# [Task statement]
Your answer should consist only of the lines below from the one with "with_lora (state d)" through the one with "(split; [| intros H; contradiction]);", copied exactly.

=======

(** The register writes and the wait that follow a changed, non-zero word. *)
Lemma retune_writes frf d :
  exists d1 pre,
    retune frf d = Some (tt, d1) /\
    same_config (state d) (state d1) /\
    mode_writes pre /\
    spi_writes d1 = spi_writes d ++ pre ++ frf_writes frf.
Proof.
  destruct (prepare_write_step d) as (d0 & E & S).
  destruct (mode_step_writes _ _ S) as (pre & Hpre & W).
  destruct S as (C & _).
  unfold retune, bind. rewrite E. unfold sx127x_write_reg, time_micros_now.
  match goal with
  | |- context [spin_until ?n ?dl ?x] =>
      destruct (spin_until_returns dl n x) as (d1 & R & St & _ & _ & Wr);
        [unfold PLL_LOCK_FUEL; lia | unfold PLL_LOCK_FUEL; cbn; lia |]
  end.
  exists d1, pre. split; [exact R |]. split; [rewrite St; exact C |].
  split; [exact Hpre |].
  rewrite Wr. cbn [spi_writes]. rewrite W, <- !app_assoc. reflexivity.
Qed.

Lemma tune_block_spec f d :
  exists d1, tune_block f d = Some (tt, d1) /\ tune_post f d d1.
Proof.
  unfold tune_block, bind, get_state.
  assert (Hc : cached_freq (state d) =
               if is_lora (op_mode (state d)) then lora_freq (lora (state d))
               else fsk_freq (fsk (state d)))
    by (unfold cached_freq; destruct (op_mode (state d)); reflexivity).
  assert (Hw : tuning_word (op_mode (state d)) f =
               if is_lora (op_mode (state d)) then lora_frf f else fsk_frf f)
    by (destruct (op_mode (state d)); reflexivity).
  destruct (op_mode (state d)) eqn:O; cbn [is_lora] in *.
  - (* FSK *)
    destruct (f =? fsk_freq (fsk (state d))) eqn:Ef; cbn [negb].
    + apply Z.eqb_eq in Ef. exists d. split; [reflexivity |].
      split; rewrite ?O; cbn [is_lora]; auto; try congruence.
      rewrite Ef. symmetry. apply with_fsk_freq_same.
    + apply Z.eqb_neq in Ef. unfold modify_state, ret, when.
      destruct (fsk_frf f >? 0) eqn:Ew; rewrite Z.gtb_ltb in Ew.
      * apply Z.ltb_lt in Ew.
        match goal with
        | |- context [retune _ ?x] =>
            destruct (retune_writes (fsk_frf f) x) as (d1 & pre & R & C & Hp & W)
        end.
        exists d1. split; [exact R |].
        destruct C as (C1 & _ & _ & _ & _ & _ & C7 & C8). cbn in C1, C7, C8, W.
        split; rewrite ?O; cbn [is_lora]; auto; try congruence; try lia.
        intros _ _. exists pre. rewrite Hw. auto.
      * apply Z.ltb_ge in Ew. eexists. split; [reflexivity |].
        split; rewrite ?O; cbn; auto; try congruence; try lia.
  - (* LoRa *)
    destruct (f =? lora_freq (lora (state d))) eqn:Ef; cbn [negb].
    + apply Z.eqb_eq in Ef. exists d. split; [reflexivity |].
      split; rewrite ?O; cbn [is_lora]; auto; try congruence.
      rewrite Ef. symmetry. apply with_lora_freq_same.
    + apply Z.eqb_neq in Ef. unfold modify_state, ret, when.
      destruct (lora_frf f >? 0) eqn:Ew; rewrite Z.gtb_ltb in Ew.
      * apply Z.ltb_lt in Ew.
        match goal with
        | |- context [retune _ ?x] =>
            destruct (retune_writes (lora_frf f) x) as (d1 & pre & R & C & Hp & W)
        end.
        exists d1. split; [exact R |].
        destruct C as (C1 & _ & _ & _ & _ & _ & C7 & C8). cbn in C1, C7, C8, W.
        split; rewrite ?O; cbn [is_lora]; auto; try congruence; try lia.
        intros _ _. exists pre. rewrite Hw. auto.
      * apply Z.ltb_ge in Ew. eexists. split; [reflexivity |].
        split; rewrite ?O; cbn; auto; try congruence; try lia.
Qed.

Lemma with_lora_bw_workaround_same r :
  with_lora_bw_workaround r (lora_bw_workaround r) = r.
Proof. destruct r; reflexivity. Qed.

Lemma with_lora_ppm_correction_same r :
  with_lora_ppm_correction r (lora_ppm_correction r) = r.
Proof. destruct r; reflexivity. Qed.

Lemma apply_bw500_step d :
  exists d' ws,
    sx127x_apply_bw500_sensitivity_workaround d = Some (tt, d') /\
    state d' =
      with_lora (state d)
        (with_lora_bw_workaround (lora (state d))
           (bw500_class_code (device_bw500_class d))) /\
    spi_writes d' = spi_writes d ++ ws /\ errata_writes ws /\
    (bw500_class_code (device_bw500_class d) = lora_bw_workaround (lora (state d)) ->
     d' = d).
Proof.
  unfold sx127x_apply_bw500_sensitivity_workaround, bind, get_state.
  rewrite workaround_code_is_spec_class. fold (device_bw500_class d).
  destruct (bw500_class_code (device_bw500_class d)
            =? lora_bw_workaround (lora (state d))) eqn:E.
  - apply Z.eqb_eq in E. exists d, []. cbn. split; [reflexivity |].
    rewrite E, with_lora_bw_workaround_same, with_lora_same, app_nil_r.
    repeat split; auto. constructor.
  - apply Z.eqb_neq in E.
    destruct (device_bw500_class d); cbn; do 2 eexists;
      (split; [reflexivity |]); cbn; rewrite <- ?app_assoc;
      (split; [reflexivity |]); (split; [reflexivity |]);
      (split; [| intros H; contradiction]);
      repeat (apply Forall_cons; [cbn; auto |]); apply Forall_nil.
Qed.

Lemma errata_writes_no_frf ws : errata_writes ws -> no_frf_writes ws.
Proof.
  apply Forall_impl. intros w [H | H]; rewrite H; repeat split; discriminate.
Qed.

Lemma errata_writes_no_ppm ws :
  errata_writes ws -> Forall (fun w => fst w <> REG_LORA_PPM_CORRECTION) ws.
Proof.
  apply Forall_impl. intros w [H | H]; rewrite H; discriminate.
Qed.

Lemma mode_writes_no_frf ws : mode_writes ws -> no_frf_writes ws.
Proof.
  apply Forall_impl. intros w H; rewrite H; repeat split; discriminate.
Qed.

=======

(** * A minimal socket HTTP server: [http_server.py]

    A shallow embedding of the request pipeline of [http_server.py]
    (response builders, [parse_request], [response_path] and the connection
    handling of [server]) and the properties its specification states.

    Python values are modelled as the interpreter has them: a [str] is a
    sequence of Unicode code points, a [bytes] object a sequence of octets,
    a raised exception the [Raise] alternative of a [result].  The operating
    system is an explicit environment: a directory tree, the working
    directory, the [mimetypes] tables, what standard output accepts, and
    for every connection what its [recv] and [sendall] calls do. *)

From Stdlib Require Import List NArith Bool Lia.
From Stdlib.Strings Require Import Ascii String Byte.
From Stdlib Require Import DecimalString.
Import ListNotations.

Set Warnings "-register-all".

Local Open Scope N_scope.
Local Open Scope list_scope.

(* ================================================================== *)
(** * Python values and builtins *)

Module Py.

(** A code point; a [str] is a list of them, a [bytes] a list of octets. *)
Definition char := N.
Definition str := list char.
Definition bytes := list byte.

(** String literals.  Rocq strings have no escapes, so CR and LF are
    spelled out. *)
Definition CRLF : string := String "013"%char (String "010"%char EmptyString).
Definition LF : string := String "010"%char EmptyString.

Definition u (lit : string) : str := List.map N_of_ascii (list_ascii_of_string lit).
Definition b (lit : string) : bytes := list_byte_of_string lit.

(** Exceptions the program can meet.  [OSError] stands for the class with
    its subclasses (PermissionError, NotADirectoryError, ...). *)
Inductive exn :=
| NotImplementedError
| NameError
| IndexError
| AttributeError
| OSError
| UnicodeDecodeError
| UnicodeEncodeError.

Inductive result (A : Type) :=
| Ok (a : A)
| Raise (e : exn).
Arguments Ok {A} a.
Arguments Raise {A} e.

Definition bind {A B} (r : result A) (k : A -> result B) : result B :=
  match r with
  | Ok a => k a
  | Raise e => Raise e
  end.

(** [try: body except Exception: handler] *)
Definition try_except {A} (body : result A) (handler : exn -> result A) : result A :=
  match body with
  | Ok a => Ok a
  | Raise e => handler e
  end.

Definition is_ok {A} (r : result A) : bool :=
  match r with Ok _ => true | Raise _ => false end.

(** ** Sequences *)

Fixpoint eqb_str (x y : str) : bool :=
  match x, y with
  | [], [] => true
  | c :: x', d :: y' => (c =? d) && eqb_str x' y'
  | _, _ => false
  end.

=======

# [Answer to this task]
      with_lora (state d)
        (with_lora_bw_workaround (lora (state d))
           (bw500_class_code (device_bw500_class d))) /\
    spi_writes d' = spi_writes d ++ ws /\ errata_writes ws /\
    (bw500_class_code (device_bw500_class d) = lora_bw_workaround (lora (state d)) ->
     d' = d).
Proof.
  unfold sx127x_apply_bw500_sensitivity_workaround, bind, get_state.
  rewrite workaround_code_is_spec_class. fold (device_bw500_class d).
  destruct (bw500_class_code (device_bw500_class d)
            =? lora_bw_workaround (lora (state d))) eqn:E.
  - apply Z.eqb_eq in E. exists d, []. cbn. split; [reflexivity |].
    rewrite E, with_lora_bw_workaround_same, with_lora_same, app_nil_r.
    repeat split; auto. constructor.
  - apply Z.eqb_neq in E.
    destruct (device_bw500_class d); cbn; do 2 eexists;
      (split; [reflexivity |]); cbn; rewrite <- ?app_assoc;
      (split; [reflexivity |]); (split; [reflexivity |]);
      (split; [| intros H; contradiction]);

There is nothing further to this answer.